▶ **Brief**: Repeat the whole listing exactly as written.

--

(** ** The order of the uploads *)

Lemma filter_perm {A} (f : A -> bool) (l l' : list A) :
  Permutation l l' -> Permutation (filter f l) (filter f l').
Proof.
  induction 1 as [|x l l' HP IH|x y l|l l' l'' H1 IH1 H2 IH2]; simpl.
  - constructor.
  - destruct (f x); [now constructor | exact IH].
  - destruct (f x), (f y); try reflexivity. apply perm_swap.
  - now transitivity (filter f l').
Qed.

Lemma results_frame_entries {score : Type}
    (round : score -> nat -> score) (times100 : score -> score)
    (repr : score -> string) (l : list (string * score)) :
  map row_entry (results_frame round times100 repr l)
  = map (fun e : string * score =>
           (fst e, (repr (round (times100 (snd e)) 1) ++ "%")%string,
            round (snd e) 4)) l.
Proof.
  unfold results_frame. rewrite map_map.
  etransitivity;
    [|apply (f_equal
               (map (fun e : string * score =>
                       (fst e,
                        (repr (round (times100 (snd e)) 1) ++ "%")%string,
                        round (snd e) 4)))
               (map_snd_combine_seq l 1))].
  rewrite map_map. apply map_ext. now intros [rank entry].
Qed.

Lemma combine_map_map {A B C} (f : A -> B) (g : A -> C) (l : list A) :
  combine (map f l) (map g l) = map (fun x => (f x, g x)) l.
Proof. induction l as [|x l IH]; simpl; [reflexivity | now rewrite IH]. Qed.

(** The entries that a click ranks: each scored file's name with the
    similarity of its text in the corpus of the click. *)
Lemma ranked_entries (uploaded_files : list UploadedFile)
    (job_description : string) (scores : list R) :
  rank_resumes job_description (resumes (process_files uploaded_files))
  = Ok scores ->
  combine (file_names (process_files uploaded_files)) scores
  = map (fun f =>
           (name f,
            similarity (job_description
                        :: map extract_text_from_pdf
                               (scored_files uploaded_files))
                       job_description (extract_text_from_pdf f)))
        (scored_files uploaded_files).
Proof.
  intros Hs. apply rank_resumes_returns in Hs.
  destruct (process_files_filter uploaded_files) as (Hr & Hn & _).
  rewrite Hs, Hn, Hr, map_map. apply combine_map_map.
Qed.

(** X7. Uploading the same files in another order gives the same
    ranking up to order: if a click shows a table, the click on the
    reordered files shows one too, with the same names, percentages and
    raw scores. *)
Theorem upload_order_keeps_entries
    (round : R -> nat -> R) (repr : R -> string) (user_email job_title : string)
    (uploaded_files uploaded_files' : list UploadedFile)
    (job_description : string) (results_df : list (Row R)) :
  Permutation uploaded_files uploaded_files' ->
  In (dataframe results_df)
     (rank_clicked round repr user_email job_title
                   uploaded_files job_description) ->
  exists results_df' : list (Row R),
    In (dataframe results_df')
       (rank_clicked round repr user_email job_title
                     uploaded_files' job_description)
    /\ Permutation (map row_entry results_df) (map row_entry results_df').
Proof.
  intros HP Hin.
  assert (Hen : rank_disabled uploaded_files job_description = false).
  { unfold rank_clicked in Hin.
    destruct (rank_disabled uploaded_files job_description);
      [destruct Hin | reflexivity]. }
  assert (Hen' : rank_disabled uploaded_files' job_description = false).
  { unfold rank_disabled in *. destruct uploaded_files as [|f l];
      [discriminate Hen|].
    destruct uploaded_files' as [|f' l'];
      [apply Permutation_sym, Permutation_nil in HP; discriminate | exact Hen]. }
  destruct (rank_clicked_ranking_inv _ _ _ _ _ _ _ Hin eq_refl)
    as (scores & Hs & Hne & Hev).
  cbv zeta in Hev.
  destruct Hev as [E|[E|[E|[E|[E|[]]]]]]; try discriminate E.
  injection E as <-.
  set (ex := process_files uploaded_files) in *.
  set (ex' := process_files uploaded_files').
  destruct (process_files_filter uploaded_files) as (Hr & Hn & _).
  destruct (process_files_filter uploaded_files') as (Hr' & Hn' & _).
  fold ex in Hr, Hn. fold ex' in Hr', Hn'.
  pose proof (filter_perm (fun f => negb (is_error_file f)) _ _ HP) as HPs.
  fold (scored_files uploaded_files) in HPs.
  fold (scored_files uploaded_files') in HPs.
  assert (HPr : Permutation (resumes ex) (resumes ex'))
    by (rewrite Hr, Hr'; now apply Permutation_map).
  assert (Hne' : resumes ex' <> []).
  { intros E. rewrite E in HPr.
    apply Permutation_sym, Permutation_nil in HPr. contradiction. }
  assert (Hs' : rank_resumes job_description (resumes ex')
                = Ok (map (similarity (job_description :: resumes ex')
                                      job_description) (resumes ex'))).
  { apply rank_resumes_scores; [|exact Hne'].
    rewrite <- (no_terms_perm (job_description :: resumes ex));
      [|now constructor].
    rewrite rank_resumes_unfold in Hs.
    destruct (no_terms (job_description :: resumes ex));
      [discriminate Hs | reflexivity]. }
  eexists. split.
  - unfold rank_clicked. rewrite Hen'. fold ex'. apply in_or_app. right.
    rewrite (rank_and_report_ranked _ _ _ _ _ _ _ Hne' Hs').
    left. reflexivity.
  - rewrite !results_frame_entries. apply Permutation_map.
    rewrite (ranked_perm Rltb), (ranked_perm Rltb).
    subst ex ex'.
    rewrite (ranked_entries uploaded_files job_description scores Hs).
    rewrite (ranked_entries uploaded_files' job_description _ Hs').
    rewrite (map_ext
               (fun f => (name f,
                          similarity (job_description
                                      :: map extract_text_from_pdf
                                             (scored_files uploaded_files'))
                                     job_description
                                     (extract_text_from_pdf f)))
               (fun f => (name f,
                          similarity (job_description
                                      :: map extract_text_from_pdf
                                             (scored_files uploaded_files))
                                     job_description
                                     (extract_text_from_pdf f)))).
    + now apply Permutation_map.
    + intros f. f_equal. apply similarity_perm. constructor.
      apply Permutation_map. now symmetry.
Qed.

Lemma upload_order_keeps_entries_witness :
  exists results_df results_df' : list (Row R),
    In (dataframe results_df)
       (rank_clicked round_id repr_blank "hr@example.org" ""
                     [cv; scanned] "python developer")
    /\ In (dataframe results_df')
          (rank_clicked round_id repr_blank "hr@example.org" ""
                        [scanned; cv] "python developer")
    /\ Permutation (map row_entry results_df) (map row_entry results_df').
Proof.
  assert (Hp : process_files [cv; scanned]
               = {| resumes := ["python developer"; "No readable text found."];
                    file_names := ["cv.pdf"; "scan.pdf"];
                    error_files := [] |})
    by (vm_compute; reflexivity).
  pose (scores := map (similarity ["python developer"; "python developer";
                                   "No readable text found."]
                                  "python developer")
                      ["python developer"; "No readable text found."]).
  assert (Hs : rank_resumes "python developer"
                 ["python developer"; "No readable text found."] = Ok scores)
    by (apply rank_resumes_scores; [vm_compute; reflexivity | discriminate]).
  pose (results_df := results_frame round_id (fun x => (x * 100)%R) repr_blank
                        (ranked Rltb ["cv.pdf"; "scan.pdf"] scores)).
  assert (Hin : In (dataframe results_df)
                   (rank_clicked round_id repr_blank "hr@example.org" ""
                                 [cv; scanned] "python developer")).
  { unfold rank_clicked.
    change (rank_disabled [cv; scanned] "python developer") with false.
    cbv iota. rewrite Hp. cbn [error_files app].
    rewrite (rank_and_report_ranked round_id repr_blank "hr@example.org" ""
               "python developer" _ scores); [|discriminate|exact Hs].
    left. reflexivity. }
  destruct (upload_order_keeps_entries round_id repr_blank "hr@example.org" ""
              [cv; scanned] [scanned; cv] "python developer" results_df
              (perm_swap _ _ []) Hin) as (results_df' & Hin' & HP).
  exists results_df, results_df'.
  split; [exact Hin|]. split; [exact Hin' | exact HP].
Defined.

--

▶ **Reply to the task**:
(** ** The order of the uploads *)

Lemma filter_perm {A} (f : A -> bool) (l l' : list A) :
  Permutation l l' -> Permutation (filter f l) (filter f l').
Proof.
  induction 1 as [|x l l' HP IH|x y l|l l' l'' H1 IH1 H2 IH2]; simpl.
  - constructor.
  - destruct (f x); [now constructor | exact IH].
  - destruct (f x), (f y); try reflexivity. apply perm_swap.
  - now transitivity (filter f l').
Qed.

Lemma results_frame_entries {score : Type}
    (round : score -> nat -> score) (times100 : score -> score)
    (repr : score -> string) (l : list (string * score)) :
  map row_entry (results_frame round times100 repr l)
  = map (fun e : string * score =>
           (fst e, (repr (round (times100 (snd e)) 1) ++ "%")%string,
            round (snd e) 4)) l.
Proof.
  unfold results_frame. rewrite map_map.
  etransitivity;
    [|apply (f_equal
               (map (fun e : string * score =>
                       (fst e,
                        (repr (round (times100 (snd e)) 1) ++ "%")%string,
                        round (snd e) 4)))
               (map_snd_combine_seq l 1))].
  rewrite map_map. apply map_ext. now intros [rank entry].
Qed.

Lemma combine_map_map {A B C} (f : A -> B) (g : A -> C) (l : list A) :
  combine (map f l) (map g l) = map (fun x => (f x, g x)) l.
Proof. induction l as [|x l IH]; simpl; [reflexivity | now rewrite IH]. Qed.

(** The entries that a click ranks: each scored file's name with the
    similarity of its text in the corpus of the click. *)
Lemma ranked_entries (uploaded_files : list UploadedFile)
    (job_description : string) (scores : list R) :
  rank_resumes job_description (resumes (process_files uploaded_files))
  = Ok scores ->
  combine (file_names (process_files uploaded_files)) scores
  = map (fun f =>
           (name f,
            similarity (job_description
                        :: map extract_text_from_pdf
                               (scored_files uploaded_files))
                       job_description (extract_text_from_pdf f)))
        (scored_files uploaded_files).
Proof.
  intros Hs. apply rank_resumes_returns in Hs.
  destruct (process_files_filter uploaded_files) as (Hr & Hn & _).
  rewrite Hs, Hn, Hr, map_map. apply combine_map_map.
Qed.

(** X7. Uploading the same files in another order gives the same
    ranking up to order: if a click shows a table, the click on the
    reordered files shows one too, with the same names, percentages and
    raw scores. *)
Theorem upload_order_keeps_entries
    (round : R -> nat -> R) (repr : R -> string) (user_email job_title : string)
    (uploaded_files uploaded_files' : list UploadedFile)
    (job_description : string) (results_df : list (Row R)) :
  Permutation uploaded_files uploaded_files' ->
  In (dataframe results_df)
     (rank_clicked round repr user_email job_title
                   uploaded_files job_description) ->
  exists results_df' : list (Row R),
    In (dataframe results_df')
       (rank_clicked round repr user_email job_title
                     uploaded_files' job_description)
    /\ Permutation (map row_entry results_df) (map row_entry results_df').
Proof.
  intros HP Hin.
  assert (Hen : rank_disabled uploaded_files job_description = false).
  { unfold rank_clicked in Hin.
    destruct (rank_disabled uploaded_files job_description);
      [destruct Hin | reflexivity]. }
  assert (Hen' : rank_disabled uploaded_files' job_description = false).
  { unfold rank_disabled in *. destruct uploaded_files as [|f l];
      [discriminate Hen|].
    destruct uploaded_files' as [|f' l'];
      [apply Permutation_sym, Permutation_nil in HP; discriminate | exact Hen]. }
  destruct (rank_clicked_ranking_inv _ _ _ _ _ _ _ Hin eq_refl)
    as (scores & Hs & Hne & Hev).
  cbv zeta in Hev.
  destruct Hev as [E|[E|[E|[E|[E|[]]]]]]; try discriminate E.
  injection E as <-.
  set (ex := process_files uploaded_files) in *.
  set (ex' := process_files uploaded_files').
  destruct (process_files_filter uploaded_files) as (Hr & Hn & _).
  destruct (process_files_filter uploaded_files') as (Hr' & Hn' & _).
  fold ex in Hr, Hn. fold ex' in Hr', Hn'.
  pose proof (filter_perm (fun f => negb (is_error_file f)) _ _ HP) as HPs.
  fold (scored_files uploaded_files) in HPs.
  fold (scored_files uploaded_files') in HPs.
  assert (HPr : Permutation (resumes ex) (resumes ex'))
    by (rewrite Hr, Hr'; now apply Permutation_map).
  assert (Hne' : resumes ex' <> []).
  { intros E. rewrite E in HPr.
    apply Permutation_sym, Permutation_nil in HPr. contradiction. }
  assert (Hs' : rank_resumes job_description (resumes ex')
                = Ok (map (similarity (job_description :: resumes ex')
                                      job_description) (resumes ex'))).
  { apply rank_resumes_scores; [|exact Hne'].
    rewrite <- (no_terms_perm (job_description :: resumes ex));
      [|now constructor].
    rewrite rank_resumes_unfold in Hs.
    destruct (no_terms (job_description :: resumes ex));
      [discriminate Hs | reflexivity]. }
  eexists. split.
  - unfold rank_clicked. rewrite Hen'. fold ex'. apply in_or_app. right.
    rewrite (rank_and_report_ranked _ _ _ _ _ _ _ Hne' Hs').
    left. reflexivity.
  - rewrite !results_frame_entries. apply Permutation_map.
    rewrite (ranked_perm Rltb), (ranked_perm Rltb).
    subst ex ex'.
    rewrite (ranked_entries uploaded_files job_description scores Hs).
    rewrite (ranked_entries uploaded_files' job_description _ Hs').
    rewrite (map_ext
               (fun f => (name f,
                          similarity (job_description
                                      :: map extract_text_from_pdf
                                             (scored_files uploaded_files'))
                                     job_description
                                     (extract_text_from_pdf f)))
               (fun f => (name f,
                          similarity (job_description
                                      :: map extract_text_from_pdf
                                             (scored_files uploaded_files))
                                     job_description
                                     (extract_text_from_pdf f)))).
    + now apply Permutation_map.
    + intros f. f_equal. apply similarity_perm. constructor.
      apply Permutation_map. now symmetry.
Qed.

Lemma upload_order_keeps_entries_witness :
  exists results_df results_df' : list (Row R),
    In (dataframe results_df)
       (rank_clicked round_id repr_blank "hr@example.org" ""
                     [cv; scanned] "python developer")
    /\ In (dataframe results_df')
          (rank_clicked round_id repr_blank "hr@example.org" ""
                        [scanned; cv] "python developer")
    /\ Permutation (map row_entry results_df) (map row_entry results_df').
Proof.
  assert (Hp : process_files [cv; scanned]
               = {| resumes := ["python developer"; "No readable text found."];
                    file_names := ["cv.pdf"; "scan.pdf"];
                    error_files := [] |})
    by (vm_compute; reflexivity).
  pose (scores := map (similarity ["python developer"; "python developer";
                                   "No readable text found."]
                                  "python developer")
                      ["python developer"; "No readable text found."]).
  assert (Hs : rank_resumes "python developer"
                 ["python developer"; "No readable text found."] = Ok scores)
    by (apply rank_resumes_scores; [vm_compute; reflexivity | discriminate]).
  pose (results_df := results_frame round_id (fun x => (x * 100)%R) repr_blank
                        (ranked Rltb ["cv.pdf"; "scan.pdf"] scores)).
  assert (Hin : In (dataframe results_df)
                   (rank_clicked round_id repr_blank "hr@example.org" ""
                                 [cv; scanned] "python developer")).
  { unfold rank_clicked.
    change (rank_disabled [cv; scanned] "python developer") with false.
    cbv iota. rewrite Hp. cbn [error_files app].
    rewrite (rank_and_report_ranked round_id repr_blank "hr@example.org" ""
               "python developer" _ scores); [|discriminate|exact Hs].
    left. reflexivity. }
  destruct (upload_order_keeps_entries round_id repr_blank "hr@example.org" ""
              [cv; scanned] [scanned; cv] "python developer" results_df
              (perm_swap _ _ []) Hin) as (results_df' & Hin' & HP).
  exists results_df, results_df'.
  split; [exact Hin|]. split; [exact Hin' | exact HP].
Defined.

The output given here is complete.